Liquid-based biopsies using the circulating cell-free DNA (cfDNA) have been developed rapidly and have become an alternative to overcome some of the challenges of tissue-based biopsies. One of the challenges for liquid-based biopsies is that the blood sample selection is limited by sample cfDNA yield compared to tissue-based biopsies, and this becomes even more challenging for rare biomarkers. Given that the circulating tumor DNA (ctDNA) being detected is shed away from the tumor and into the blood for liquid-based biopsies, it is expected that differences in test performance that could arise from the tumor tissue milieu will not be present in ctDNA, and the liquid-based biopsy does not suffer the same procurement differences as tissue-based biopsies, we hypothesized that for Foundation Medicine, Inc (FMI)’s FDA-approved liquid biopsy, FoundationOne®Liquid CDx (F1LCDx) assay, a pan-cancer cfDNA-based comprehensive genomic profiling assay, extracted DNA arising from any tumor type would have the same performance with regards to coverage metrics as well as analytical validation performance (i.e., in-process and post-sequencing QC metrics, precision, and concordance) as extracted DNA from any other tumor type. The assessment included >200,000 unique short variants across >300 genes and >300 raw disease ontologies across >31,000 patients’ samples.
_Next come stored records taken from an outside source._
(** ** Tagged index lemmas *)

Lemma pack_arith i g : u32 i -> u32 g -> pack i g = g * 4294967296 + i.
Proof.
  intros Hi Hg. unfold pack. rewrite Z.shiftl_mul_pow2; [lia|].
  change (2 ^ 32) with 4294967296.
  rewrite <- (Z.lxor_lor (g * 4294967296) i), <- Z.add_nocarry_lxor; [done|..].
  all: apply Z.bits_inj'; intros n Hn; rewrite Z.land_spec Z.bits_0.
  all: destruct (Z.ltb_spec n 32) as [Hlt|Hge].
  1,3: change 4294967296 with (2 ^ 32); rewrite Z.mul_pow2_bits_low; [lia|done].
  all: rewrite (Z.bits_above_log2 i n); [u_lia| |apply andb_false_r].
  all: destruct (decide (i = 0)) as [->|]; [simpl; lia|].
  all: apply Z.log2_lt_pow2; [u_lia|]; eapply Z.lt_le_trans; [apply Hi|].
  all: apply Z.pow_le_mono_r; lia.
Qed.

Lemma pack_u64 i g : u32 i -> u32 g -> u64 (pack i g).
Proof. intros Hi Hg. rewrite pack_arith; [done..|]. u_lia. Qed.

Lemma unpack_pack_fields i g : u32 i -> u32 g -> unpack (pack i g) = mkTagged i g.
Proof.
  intros Hi Hg. unfold unpack. rewrite pack_arith; [done..|].
  rewrite Z.shiftr_div_pow2; [lia|]. f_equal.
  - unfold wrap. rewrite Z.add_comm Z.mod_add; [lia|]. by apply Z.mod_small.
  - change (2 ^ 32) with 4294967296. rewrite Z.add_comm Z.div_add; [lia|].
    rewrite Z.div_small; [u_lia|]. by apply wrap_small.
Qed.

Lemma wrap_pack i g : u32 i -> u32 g -> wrap 32 (pack i g) = i.
Proof. intros Hi Hg. exact (f_equal index (unpack_pack_fields i g Hi Hg)). Qed.

Lemma unpack_u32 x : u32 (index (unpack x)) /\ u32 (generation (unpack x)).
Proof. split; apply wrap_range; lia. Qed.

Section lemmas.
Context {T : Type}.
Implicit Types p : t T.

Lemma linked_insert cap next h fl i x :
  i ∉ fl -> linked cap next h fl -> linked cap (<[i := x]> next) h fl.
Proof.
  revert h. induction fl as [|j fl IH]; intros h Hi; simpl; [done|].
  intros (-> & Hc & h' & Hn & Hl). split_and!; [done..|]. exists h'.
  rewrite list_lookup_insert_ne; [set_solver|]. split; [done|]. apply IH; set_solver.
Qed.

Lemma linked_in_range cap next h fl i :
  linked cap next h fl -> i ∈ fl -> Z.of_nat i < cap.
Proof.
  revert h. induction fl as [|j fl IH]; intros h; simpl; [by intros _ ?%elem_of_nil|].
  intros (-> & Hc & h' & Hn & Hl) [->|Hi]%elem_of_cons; [done|]. by eapply IH.
Qed.

Lemma linked_length cap next h fl :
  linked cap next h fl -> NoDup fl -> (length fl <= Z.to_nat cap)%nat.
Proof.
  intros Hl Hnd. rewrite -(length_seq (Z.to_nat cap) 0).
  apply submseteq_length, NoDup_submseteq; [done|]. intros j Hj. apply elem_of_seq.
  pose proof (linked_in_range _ _ _ _ _ Hl Hj). lia.
Qed.

Lemma linked_u32 cap next h fl : cap < POOL_EMPTY -> linked cap next h fl -> u32 h.
Proof.
  destruct fl; simpl; unfold POOL_EMPTY; intros Hc; [intros ->|intros (-> & ? & _)]; u_lia.
Qed.

Lemma linked_initial_from cap k n :
  cap < POOL_EMPTY -> Z.of_nat (k + n) = cap -> (0 < n)%nat ->
  forall next, (forall i, (k <= i < k + n)%nat -> next !! i = initial_links (k + n) !! i) ->
  linked cap next (Z.of_nat k) (seq k n).
Proof.
  intros Hc. revert k. induction n as [|n IH]; intros k Hk Hn next Hnext; [lia|].
  simpl. split_and!; [done|lia|]. rewrite Hnext; [lia|]. unfold initial_links.
  destruct n as [|n].
  - exists POOL_EMPTY. split; [|done]. rewrite lookup_app_r; rewrite length_fmap length_seq; [lia|].
    by replace (k - (k + 1 - 1))%nat with 0%nat by lia.
  - exists (Z.of_nat (S k)). split.
    + rewrite lookup_app_l; [rewrite length_fmap length_seq; lia|].
      rewrite list_lookup_fmap lookup_seq_lt; [lia|]. done.
    + apply IH; [lia..|]. intros i Hi. rewrite Hnext; [lia|]. do 2 f_equal. lia.
Qed.
Inductive step (i : nat) : st -> st -> Prop :=
  | alloc_start s :
      threads s !! i = Some Idle -> step i s (go i (AllocLoaded (head_ (pool s)) (exchanges s)) (pool s) s)
  | alloc_empty s old stamp :
      threads s !! i = Some (AllocLoaded old stamp) -> index (unpack old) = POOL_EMPTY ->
      step i s (go i Idle (pool s) s)
  | alloc_read s old stamp next_index :
      threads s !! i = Some (AllocLoaded old stamp) -> index (unpack old) <> POOL_EMPTY ->
      next_ (pool s) !! head_slot old = Some next_index ->
      step i s (go i (AllocNext old next_index stamp) (pool s) s)
  | alloc_claim s old next_index stamp :
      threads s !! i = Some (AllocNext old next_index stamp) -> head_ (pool s) = old ->
      step i s (mkst (set_head (pack next_index (generation (unpack old) +₃₂ 1)) (pool s))
                  (<[i := AllocClaimed (head_slot old)]> (threads s)) (held s) (exchanges s + 1))
  | alloc_retry s old next_index stamp :
      threads s !! i = Some (AllocNext old next_index stamp) ->
      step i s (go i (AllocLoaded (head_ (pool s)) (exchanges s)) (pool s) s)
  | alloc_count s k :
      threads s !! i = Some (AllocClaimed k) ->
      step i s (go i (AllocCounted k (allocated_ (pool s) +₆₄ 1))
                  (set_stats (allocated_ (pool s) +₆₄ 1) (high_water_ (pool s)) (pool s)) s)
  | alloc_load_high s k current :
      threads s !! i = Some (AllocCounted k current) ->
      step i s (go i (AllocHigh k current (high_water_ (pool s))) (pool s) s)
  | alloc_high_enough s k current hw :
      threads s !! i = Some (AllocHigh k current hw) -> current <= hw ->
      step i s (go i (AllocMark k) (pool s) s)
  | alloc_raise s k current hw :
      threads s !! i = Some (AllocHigh k current hw) -> hw < current -> high_water_ (pool s) = hw ->
      step i s (go i (AllocMark k) (set_stats (allocated_ (pool s)) current (pool s)) s)
  | alloc_raise_retry s k current hw :
      threads s !! i = Some (AllocHigh k current hw) -> hw < current ->
      step i s (go i (AllocHigh k current (high_water_ (pool s))) (pool s) s)
  | alloc_mark s k :
      threads s !! i = Some (AllocMark k) -> owned_ (pool s) !! k = Some 0 ->
      step i s (mkst (set_owned (<[k := 1]> (owned_ (pool s))) (pool s)) (<[i := Idle]> (threads s))
                  (k :: held s) (exchanges s))
  | free_start s k rest :
      threads s !! i = Some Idle -> held s ≡ₚ k :: rest ->
      step i s (mkst (pool s) (<[i := FreeStart k]> (threads s)) rest (exchanges s))
  | free_unmark s k :
      threads s !! i = Some (FreeStart k) -> Z.of_nat k < capacity_ (pool s) -> owned_ (pool s) !! k = Some 1 ->
      step i s (go i (FreeUnmarked k) (set_owned (<[k := 0]> (owned_ (pool s))) (pool s)) s)
  | free_load s k :
      threads s !! i = Some (FreeUnmarked k) ->
      step i s (go i (FreeLoaded k (head_ (pool s)) (exchanges s)) (pool s) s)
  | free_link s k old stamp :
      threads s !! i = Some (FreeLoaded k old stamp) ->
      step i s (go i (FreeLinked k old stamp) (set_next (<[k := index (unpack old)]> (next_ (pool s))) (pool s)) s)
  | free_push s k old stamp :
      threads s !! i = Some (FreeLinked k old stamp) -> head_ (pool s) = old ->
      step i s (mkst (set_head (pack (Z.of_nat k) (generation (unpack old) +₃₂ 1)) (pool s))
                  (<[i := FreePushed k]> (threads s)) (held s) (exchanges s + 1))
  | free_retry s k old stamp :
      threads s !! i = Some (FreeLinked k old stamp) ->
      step i s (go i (FreeLoaded k (head_ (pool s)) (exchanges s)) (pool s) s)
  | free_count s k :
      threads s !! i = Some (FreePushed k) ->
      step i s (go i Idle (set_stats (allocated_ (pool s) -₆₄ 1) (high_water_ (pool s)) (pool s)) s).
Lemma close_level_ptrs l1 lv' l2 :
  FlatLevel.wf lv' -> ptrs (close_level l1 lv' l2) = ptrs l1 ++ FlatLevel.live lv' ++ ptrs l2.
Proof.
  intros Hwf. unfold close_level. rewrite FlatLevelFacts.empty_live //.
  case_bool_decide as E; rewrite !ptrs_app ?ptrs_cons ?E //.
Qed.

Lemma close_level_weight k q l1 lv l2 :
  (weight (close_level l1 (level_without k q lv) l2) <= weight (l1 ++ lv :: l2))%nat.
Proof.
  unfold close_level, weight. destruct (FlatLevel.empty _); rewrite !sum_list_with_app /=; [lia|].
  assert (length (delete k (FlatLevel.orders lv)) <= length (FlatLevel.orders lv))%nat; [|lia].
  generalize (FlatLevel.orders lv). intros l. revert k. induction l as [|x l IH]; intros [|k]; simpl; try lia.
  specialize (IH k). lia.
Qed.

Lemma close_level_elem x l1 lv lv' l2 :
  x ∈ close_level l1 lv' l2 -> FlatLevel.price lv' = FlatLevel.price lv ->
  exists y, y ∈ l1 ++ lv :: l2 /\ FlatLevel.price x = FlatLevel.price y.
Proof.
  unfold close_level. intros Hx Hp.
  assert (x ∈ l1 \/ x = lv' \/ x ∈ l2) as [H|[->|H]].
  { destruct (FlatLevel.empty lv'); rewrite elem_of_app ?elem_of_cons in Hx; tauto. }
  - exists x. split; [|done]. apply elem_of_app. by left.
  - exists lv. split; [|done]. apply elem_of_app. right. left.
  - exists x. split; [|done]. apply elem_of_app. right. by right.
Qed.
Lemma mpmc_slot_pos q D E xs pos : repr q D E xs -> slot pos q = Z.to_nat (pos mod capacity_ q).
Proof. intros Hr. by eapply shape_slot, repr_shape. Qed.

Lemma mpmc_slot_lt q D E xs pos :
  repr q D E xs -> (Z.to_nat (pos mod capacity_ q) < length (buffer_ q))%nat.
Proof. intros Hr. by eapply shape_slot_lt, repr_shape. Qed.

Lemma mpmc_slot_ne q D E xs i j :
  repr q D E xs -> i < j < i + capacity_ q ->
  Z.to_nat (i mod capacity_ q) <> Z.to_nat (j mod capacity_ q).
Proof. intros Hr. by eapply shape_slot_ne, repr_shape. Qed.

Lemma mod_wraps q D E xs p : repr q D E xs -> (p + capacity_ q) mod capacity_ q = p mod capacity_ q.
Proof. intros Hr. by eapply shape_wraps, repr_shape. Qed.

(** The cell at the enqueue position: free, or still holding an element of the
    previous round. *)
Lemma cell_at_enq q D E xs :
  repr q D E xs ->
  exists cell, buffer_ q !! Z.to_nat (E mod capacity_ q) = Some cell /\
    sequence cell = if decide (E - D < capacity_ q) then E else E - capacity_ q + 1.
Proof.
  intros Hr. pose proof (r_len _ _ _ _ Hr) as Hlen. pose proof (mpmc_cap_bounds _ _ _ _ Hr).
  pose proof (r_full _ _ _ _ Hr). case_decide as Hd.
  - pose proof (r_free _ _ _ _ Hr E ltac:(lia)) as Hf.
    destruct (buffer_ q !! Z.to_nat (E mod capacity_ q)) as [c|]; simplify_eq/=. eauto.
  - destruct xs as [|x xs]; [simpl in Hlen; lia|].
    pose proof (r_elems _ _ _ _ Hr 0%nat x eq_refl) as He. rewrite Z.add_0_r in He.
    replace (E mod capacity_ q) with (D mod capacity_ q); [|by rewrite -(mod_wraps _ _ _ _ D Hr); f_equal; lia].
    eexists. split; [exact He|]. simpl. lia.
Qed.

Lemma push_repr q D E xs item :
  repr q D E xs -> E - D < capacity_ q ->
  repr (set_buffer (<[Z.to_nat (E mod capacity_ q) := mkCell (E + 1) item]> (buffer_ q)) (set_enqueue_pos (E + 1) q))
    D (E + 1) (xs ++ [item]).
Proof.
  intros Hr Hlt. pose proof (r_len _ _ _ _ Hr) as Hlen. pose proof (r_nonneg _ _ _ _ Hr).
  split; simpl; try apply Hr; try done; try lia.
  - by rewrite length_insert (r_buffer _ _ _ _ Hr).
  - rewrite length_app /=. lia.
  - intros i x Hi. apply lookup_app_Some in Hi as [Hi|[Hge Hi]].
    + pose proof (lookup_lt_Some _ _ _ Hi). rewrite list_lookup_insert_ne.
      * symmetry. eapply mpmc_slot_ne; [exact Hr|lia].
      * by apply (r_elems _ _ _ _ Hr).
    + destruct (i - length xs)%nat eqn:Ei; [|done]. simpl in Hi. simplify_eq.
      replace (D + Z.of_nat i) with E by lia. apply list_lookup_insert_eq. by eapply mpmc_slot_lt.
  - intros p Hp. rewrite list_lookup_insert_ne; [eapply mpmc_slot_ne; [exact Hr|lia]|].
    apply (r_free _ _ _ _ Hr). lia.
Qed.

Lemma mpmc_push_spec q D E xs item :
  repr q D E xs -> E + capacity_ q + 1 < 2 ^ 63 ->
  if decide (Z.of_nat (length xs) < capacity_ q)
  then exists q', push item q = Some (true, q') /\ repr q' D (E + 1) (xs ++ [item]) /\ capacity_ q' = capacity_ q
  else push item q = Some (false, q).
Proof.
  intros Hr Hb. pose proof (r_len _ _ _ _ Hr) as Hlen. pose proof (r_nonneg _ _ _ _ Hr).
  pose proof (mpmc_cap_bounds _ _ _ _ Hr) as Hc. pose proof (r_full _ _ _ _ Hr).
  destruct (cell_at_enq _ _ _ _ Hr) as (cell & Hcell & Hseq). rewrite -Hlen.
  unfold push. cbn [push_loop]. rewrite (r_enq _ _ _ _ Hr) (mpmc_slot_pos _ _ _ _ E Hr) Hcell.
  cbn [mbind option_bind]. case_decide as Hd.
  - rewrite Hseq signed_diff_small; [lia..|]. cbn [mbind option_bind].
    rewrite Z.sub_diag Z.eqb_refl Z.eqb_refl.
    assert (wrap 64 (E + 1) = E + 1) as -> by (apply wrap_small; split; [lia|]; word_consts; change (2^63) with 9223372036854775808 in *; lia).
    eexists. split; [reflexivity|]. split; [|done].
    assert (slot E (set_enqueue_pos (E + 1) q) = Z.to_nat (E mod capacity_ q)) as -> by (apply (mpmc_slot_pos _ _ _ _ E Hr)).
    exact (push_repr q D E xs item Hr Hd).
  - rewrite Hseq signed_diff_small; [lia..|]. cbn [mbind option_bind].
    rewrite (proj2 (Z.eqb_neq _ _)); [lia|]. rewrite (proj2 (Z.ltb_lt _ _)); [lia|]. done.
Qed.

(** The cell at the dequeue position: filled, or free for this round. *)
Lemma cell_at_deq q D E xs :
  repr q D E xs ->
  exists cell, buffer_ q !! Z.to_nat (D mod capacity_ q) = Some cell /\
    match xs with [] => sequence cell = D | x :: _ => cell = mkCell (D + 1) x end.
Proof.
  intros Hr. pose proof (r_len _ _ _ _ Hr) as Hlen. pose proof (mpmc_cap_bounds _ _ _ _ Hr).
  destruct xs as [|x xs].
  - pose proof (r_free _ _ _ _ Hr D ltac:(simpl in Hlen; lia)) as Hf.
    destruct (buffer_ q !! Z.to_nat (D mod capacity_ q)) as [c|]; simplify_eq/=. eauto.
  - pose proof (r_elems _ _ _ _ Hr 0%nat x eq_refl) as He. rewrite Z.add_0_r in He. eauto.
Qed.

Lemma pop_repr q D E x xs :
  repr q D E (x :: xs) ->
  repr (set_buffer (<[Z.to_nat (D mod capacity_ q) := mkCell (D + capacity_ q) x]> (buffer_ q))
    (set_dequeue_pos (D + 1) q)) (D + 1) E xs.
Proof.
  intros Hr. pose proof (r_len _ _ _ _ Hr) as Hlen. simpl in Hlen. pose proof (r_nonneg _ _ _ _ Hr).
  pose proof (r_full _ _ _ _ Hr). split; simpl; try apply Hr; try done; try lia.
  - by rewrite length_insert (r_buffer _ _ _ _ Hr).
  - intros i y Hi. pose proof (lookup_lt_Some _ _ _ Hi).
    pose proof (r_elems _ _ _ _ Hr (S i) y Hi) as He.
    replace (D + 1 + Z.of_nat i) with (D + Z.of_nat (S i)) by lia.
    rewrite list_lookup_insert_ne; [eapply mpmc_slot_ne; [exact Hr|lia]|done].
  - intros p Hp. destruct (decide (p = D + capacity_ q)) as [->|Hne].
    + rewrite (mod_wraps _ _ _ _ D Hr) list_lookup_insert_eq; [by eapply mpmc_slot_lt|done].
    + rewrite list_lookup_insert_ne; [eapply mpmc_slot_ne; [exact Hr|lia]|]. apply (r_free _ _ _ _ Hr). lia.
Qed.

Lemma mpmc_pop_spec q D E xs :
  repr q D E xs -> E + capacity_ q + 1 < 2 ^ 63 ->
  match xs with
  | [] => pop q = Some (None, q)
  | x :: xs' => exists q', pop q = Some (Some x, q') /\ repr q' (D + 1) E xs' /\ capacity_ q' = capacity_ q
  end.
Proof.
  intros Hr Hb. pose proof (r_len _ _ _ _ Hr) as Hlen. pose proof (r_nonneg _ _ _ _ Hr).
  pose proof (mpmc_cap_bounds _ _ _ _ Hr) as Hc. change (2 ^ 63) with 9223372036854775808 in *.
  destruct (cell_at_deq _ _ _ _ Hr) as (cell & Hcell & Hseq).
  unfold pop. cbn [pop_loop]. rewrite (r_deq _ _ _ _ Hr) (mpmc_slot_pos _ _ _ _ D Hr) Hcell.
  assert (wrap 64 (D + 1) = D + 1) as Hw by (apply wrap_small; u_lia).
  cbn [mbind option_bind]. rewrite Hw. destruct xs as [|x xs].
  - rewrite Hseq signed_diff_small; [change (2 ^ 63) with 9223372036854775808; simpl in Hlen; lia..|].
    cbn [mbind option_bind]. rewrite (proj2 (Z.eqb_neq _ _)); [lia|]. rewrite (proj2 (Z.ltb_lt _ _)); [lia|]. done.
  - subst cell. cbn [sequence data]. simpl in Hlen.
    rewrite signed_diff_small; [change (2 ^ 63) with 9223372036854775808; lia..|].
    cbn [mbind option_bind]. rewrite Z.sub_diag Z.eqb_refl Z.eqb_refl.
    assert (wrap 64 (D + capacity_ q) = D + capacity_ q) as Hw2 by (apply wrap_small; u_lia).
    cbn [capacity_ set_dequeue_pos]. rewrite Hw2. eexists. split; [reflexivity|]. split; [|done].
    assert (slot D (set_dequeue_pos (D + 1) q) = Z.to_nat (D mod capacity_ q)) as -> by (apply (mpmc_slot_pos _ _ _ _ D Hr)).
    exact (pop_repr q D E x xs Hr).
Qed.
The results showed comparable coverage metrics distribution between tumor types with samples from the FMI clinical commercial database, and small pairwise differences (<7%) in pass rates for each step of in-process and post-sequencing QC, in mean reproducibility and mean repeatability, in variant-level positive percent agreement and negative percent agreement between tumor types. Overall, these results demonstrate the comparable performance for DNA extracted in different tumor types for the F1LCDx assay.